Article Misses Mark on Relief Funding for Hospitals
A recent article in the Los Angeles Times, “Trump doled out billions to drug makers and hospitals with few strings attached,” misses the mark. The reality is that America’s hospitals and health systems are facing their greatest financial crisis. Due in large part to the costs of preparing for and treating COVID-19 patients, and lost revenue from canceled or delayed non-emergent care, the hospital field will lose over $320 billion in 2020. Even before the pandemic the financial state of many hospitals was fragile, with one out of every four hospitals operating in the red.

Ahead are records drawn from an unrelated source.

(* ===== verification/Frame.v ===== *)
(** WAL record framing ([src/wal/frame.rs]): [payload_len u32 | crc u32 |
    payload], with the decoder's three verdicts. *)
From Stdlib Require Import Strings.String.
From S2P Require Export Extern.

Module Frame.

Definition LEN_SZ : Z := 4.
Definition CRC_SZ : Z := 4.
Definition HEADER_SZ : Z := LEN_SZ + CRC_SZ.

Section frame.
Context `{!Crc32}.

(** [encode(payload)]; the length field is [payload.len() as u32]. *)
Definition encode (payload : bytes) : bytes :=
  le32 (u32_wrap (blen payload)) ++ le32 (crc32_hash payload) ++ payload.

Record DecodedFrame : Type := mkFrame {
  payload : bytes;
  total_len : Z;
}.

Inductive FrameError : Type := Truncated | BadCrc.

(** [decode(buf, offset)]. *)
Definition decode (buf : bytes) (offset : Z) : outcome FrameError DecodedFrame :=
  match u64_checked_add offset HEADER_SZ with
  | None => Err Truncated
  | Some header_end =>
      if decide (header_end > blen buf) then Err Truncated else
      len_bytes ← slice buf offset (offset + LEN_SZ);
      let payload_len := of_le len_bytes in
      crc_bytes ← slice buf (offset + LEN_SZ) header_end;
      let want_crc := of_le crc_bytes in
      match u64_checked_add header_end payload_len with
      | None => Err Truncated
      | Some payload_end =>
          if decide (payload_end > blen buf) then Err Truncated else
          payload ← slice buf header_end payload_end;
          if decide (crc32_hash payload = want_crc)
          then Ok (mkFrame payload (HEADER_SZ + payload_len))
          else Err BadCrc
      end
  end.

(** * Correctness *)

Context `{!Crc32Laws}.

Lemma blen_encode p : blen (encode p) = HEADER_SZ + blen p.
Proof. unfold encode, HEADER_SZ, LEN_SZ, CRC_SZ. rewrite !blen_app, !blen_le32. lia. Qed.

Lemma of_le_crc p : of_le (le32 (crc32_hash p)) = crc32_hash p.
Proof. rewrite of_le_le32. apply u32_wrap_id, crc32_u32. Qed.

(** Decoding where a header stands: the declared payload is read and checked. *)
Lemma decode_at pre lenb crcb rest :
  blen lenb = 4 → blen crcb = 4 →
  blen (pre ++ lenb ++ crcb ++ rest) ≤ u64_max →
  decode (pre ++ lenb ++ crcb ++ rest) (blen pre) =
    if decide (of_le lenb > blen rest) then Err Truncated
    else let p := take (Z.to_nat (of_le lenb)) rest in
         if decide (crc32_hash p = of_le crcb)
         then Ok (mkFrame p (HEADER_SZ + of_le lenb)) else Err BadCrc.
Proof.
  intros Hl Hc Hmax. unfold decode, u64_checked_add, HEADER_SZ, LEN_SZ, CRC_SZ.
  pose proof (blen_nonneg pre). pose proof (blen_nonneg rest).
  pose proof (of_le_range lenb) as Hrange.
  rewrite !blen_app, Hl, Hc in Hmax |- *. rewrite Hl in Hrange.
  rewrite decide_True by lia. rewrite decide_False by lia.
  rewrite (slice_app pre lenb _ (blen pre)) by lia.
  cbn [mbind outcome_bind].
  replace (pre ++ lenb ++ crcb ++ rest) with ((pre ++ lenb) ++ crcb ++ rest) at 1
    by by rewrite <- app_assoc.
  rewrite (slice_app (pre ++ lenb) crcb) by (rewrite ?blen_app; lia).
  cbn [mbind outcome_bind].
  destruct (decide (of_le lenb > blen rest)).
  { case_decide; [|done]. by rewrite decide_True by lia. }
  rewrite decide_True by lia. rewrite decide_False by lia.
  rewrite <- (take_drop (Z.to_nat (of_le lenb)) rest) at 1.
  replace (pre ++ lenb ++ crcb ++ take (Z.to_nat (of_le lenb)) rest ++
           drop (Z.to_nat (of_le lenb)) rest)
    with ((pre ++ lenb ++ crcb) ++ take (Z.to_nat (of_le lenb)) rest ++
          drop (Z.to_nat (of_le lenb)) rest) by by rewrite <- !app_assoc.
  rewrite (slice_app (pre ++ lenb ++ crcb)); [done|rewrite !blen_app; lia|].
  rewrite !blen_app. unfold blen in *. rewrite length_take. lia.
Qed.

(** A short header is a torn write. *)
Lemma decode_short buf off :
  0 ≤ off → blen buf < off + HEADER_SZ → decode buf off = Err Truncated.
Proof.
  intros Hoff Hlen. unfold decode. destruct (u64_checked_add off HEADER_SZ) eqn:E; [|done].
  unfold u64_checked_add in E. case_decide; simplify_eq. by rewrite decide_True by lia.
Qed.

(** A frame decodes, wherever it sits in a buffer, to its payload and its length
    on disk. *)
Lemma decode_encode_at pre p post :
  blen p < 2 ^ 32 → blen (pre ++ encode p ++ post) ≤ u64_max →
  decode (pre ++ encode p ++ post) (blen pre) = Ok (mkFrame p (blen (encode p))).
Proof.
  intros Hp Hmax. pose proof (blen_nonneg p). pose proof (blen_nonneg post).
  assert (E : pre ++ encode p ++ post =
              pre ++ le32 (u32_wrap (blen p)) ++ le32 (crc32_hash p) ++ (p ++ post)).
  { unfold encode. by rewrite <- !app_assoc. }
  rewrite E in *. rewrite decode_at by (done || apply blen_le32).
  rewrite of_le_le32, (u32_wrap_id (blen p)), u32_wrap_id by lia.
  rewrite of_le_crc, blen_app. rewrite decide_False by lia. cbv zeta.
  rewrite (take_app_prefix p) by (unfold blen; lia).
  rewrite decide_True by done. rewrite blen_encode. done.
Qed.

(** A proper prefix of a frame, the whole of what follows, is a torn write. *)
Lemma decode_torn pre p n :
  blen p < 2 ^ 32 → blen (pre ++ encode p) ≤ u64_max →
  (n < List.length (encode p))%nat →
  decode (pre ++ take n (encode p)) (blen pre) = Err Truncated.
Proof.
  intros Hp Hmax Hn. pose proof (blen_nonneg pre).
  destruct (decide (n < 8)%nat) as [H8|H8].
  { apply decode_short; [done|]. unfold HEADER_SZ, LEN_SZ, CRC_SZ, blen in *.
    rewrite length_app, length_take. lia. }
  assert (E : take n (encode p) =
              le32 (u32_wrap (blen p)) ++ le32 (crc32_hash p) ++ take (n - 8) p).
  { unfold encode, le32. rewrite take_app_ge; rewrite LittleEndianList.length_le_split; [|lia].
    rewrite take_app_ge; rewrite LittleEndianList.length_le_split; [|lia].
    do 3 f_equal. lia. }
  assert (Hn' : (n - 8 < List.length p)%nat).
  { pose proof (blen_encode p) as Hb. unfold HEADER_SZ, LEN_SZ, CRC_SZ, blen in *. lia. }
  rewrite E, decode_at; try apply blen_le32.
  - rewrite of_le_le32, (u32_wrap_id (blen p)), u32_wrap_id by (unfold blen in *; lia).
    rewrite decide_True; [done|]. unfold blen. rewrite length_take. lia.
  - rewrite !blen_app, blen_encode in *. rewrite !blen_le32.
    unfold HEADER_SZ, LEN_SZ, CRC_SZ, blen in *. rewrite length_take. lia.
Qed.

(** Soundness: what decodes is a frame, in place, inside the buffer. *)
Lemma decode_sound buf off f :
  0 ≤ off → decode buf off = Ok f →
  ∃ pre post, buf = pre ++ encode (payload f) ++ post ∧ blen pre = off ∧
    total_len f = blen (encode (payload f)) ∧ blen (payload f) < 2 ^ 32.
Proof.
  intros Hoff. unfold decode, u64_checked_add, HEADER_SZ, LEN_SZ, CRC_SZ.
  case_decide as Hmax1; [|done]. case_decide as Hlen; [done|].
  destruct (slice_ok (E:=FrameError) buf off (off + 4)) as (pre & lenb & r1 & -> & Hb1 & Hpre & Hlb);
    [lia..|]. cbn [mbind outcome_bind].
  pose proof (of_le_range lenb) as Hrange. rewrite Hlb in Hrange.
  replace (off + 4 - off) with 4 in Hrange by lia. change (8 * 4) with 32 in Hrange.
  destruct (slice_ok (E:=FrameError) buf (off + 4) (off + (4 + 4)))
    as (pre2 & crcb & r2 & -> & Hb2 & Hpre2 & Hcb); [lia..|]. cbn [mbind outcome_bind].
  case_decide as Hmax2; [|done]. case_decide as Hlen2; [done|].
  destruct (slice_ok (E:=FrameError) buf (off + (4 + 4)) (off + (4 + 4) + of_le lenb))
    as (pre3 & p & post & -> & Hb3 & Hpre3 & Hpb); [lia..|]. cbn [mbind outcome_bind].
  case_decide as Hcrc; [|done]. intros [= <-]. cbn [payload total_len].
  assert (Hcat : pre3 = pre ++ lenb ++ crcb).
  { assert (pre2 = pre ++ lenb) as ->.
    { apply (app_inj_1 _ _ (crcb ++ r2) r1); [unfold blen in *; rewrite length_app; lia|].
      by rewrite <- Hb2, Hb1, <- app_assoc. }
    apply (app_inj_1 _ _ (p ++ post) r2); [unfold blen in *; rewrite !length_app in *; lia|].
    rewrite <- Hb3, Hb2, <- !app_assoc. done. }
  exists pre, post. split_and!; [|done| |lia].
  - rewrite Hb3, Hcat. unfold encode.
    replace (u32_wrap (blen p)) with (of_le lenb) by (rewrite u32_wrap_id; lia).
    rewrite Hcrc, !le32_of_le by lia. by rewrite <- !app_assoc.
  - rewrite blen_encode. unfold HEADER_SZ, LEN_SZ, CRC_SZ. lia.
Qed.

(** [decode] never panics on an offset a [usize] can hold. *)
Lemma decode_no_panic buf off : 0 ≤ off → decode buf off ≠ Panic.
Proof.
  intros Hoff. unfold decode, u64_checked_add, HEADER_SZ, LEN_SZ, CRC_SZ.
  case_decide; [|done]. case_decide; [done|].
  destruct (slice_ok (E:=FrameError) buf off (off + 4)) as (? & lenb & ? & -> & _ & _ & _);
    [lia..|]. cbn [mbind outcome_bind].
  destruct (slice_ok (E:=FrameError) buf (off + 4) (off + (4 + 4))) as (? & ? & ? & -> & _ & _ & _);
    [lia..|]. cbn [mbind outcome_bind].
  pose proof (of_le_range lenb).
  case_decide; [|done]. case_decide; [done|].
  destruct (slice_ok (E:=FrameError) buf (off + (4 + 4)) (off + (4 + 4) + of_le lenb))
    as (? & ? & ? & -> & _ & _ & _); [lia..|]. cbn [mbind outcome_bind]. by case_decide.
Qed.

(** C31: at any offset of any buffer, [decode] accepts exactly the frames: it
    returns a payload and a length if and only if the bytes there start with the
    encoding of that payload, of that length. *)
Theorem frame_decode_exact pre rest p n :
  blen (pre ++ rest) ≤ u64_max →
  decode (pre ++ rest) (blen pre) = Ok (mkFrame p n) ↔
  blen p < 2 ^ 32 ∧ n = HEADER_SZ + blen p ∧ ∃ post, rest = encode p ++ post.
Proof.
  intros Hmax. split.
  - intros (pre' & post & E & Hl & Hn & Hp)%decode_sound; [|apply blen_nonneg]. cbn [payload total_len] in *.
    apply app_inj_1 in E as [-> ->]; [|unfold blen in Hl; lia]. rewrite blen_encode in Hn. eauto.
  - intros (Hp & -> & post & ->). rewrite decode_encode_at by done. by rewrite blen_encode.
Qed.

End frame.

Lemma frame_decode_exact_witness :
  @decode Sample.crc (lit "x" ++ @encode Sample.crc (lit "hi") ++ lit "y") 1 = Ok (mkFrame (lit "hi") 10).
Proof.
  apply (@frame_decode_exact Sample.crc Sample.crc_laws (lit "x") (@encode Sample.crc (lit "hi") ++ lit "y") (lit "hi") 10);
    [done|]. split; [done|]. split; [done|]. by exists (lit "y").
Defined.
End Frame.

This financial crisis is a serious obstacle to keeping the doors open for many hospitals, which provide essential public services 24/7 to anyone who walks through the doors. Congress on a bipartisan basis, and the Administration recognized the critical role hospitals play as the backbone of our health care system and took steps to ensure hospitals remain on the front lines of care. Congress intended for this funding to be allocated quickly, and the Administration to their credit worked to get the funding to hospitals, physicians and other providers in an expeditious manner.
These funds, which providers are held accountable for under law, have allowed hospitals to continue to be there for their communities…always there, ready to care.
In addition, the hospital field continues to work hard to keep prices down, with data showing hospital prices have grown less than 3% per year, and often grown less than the average rate of inflation.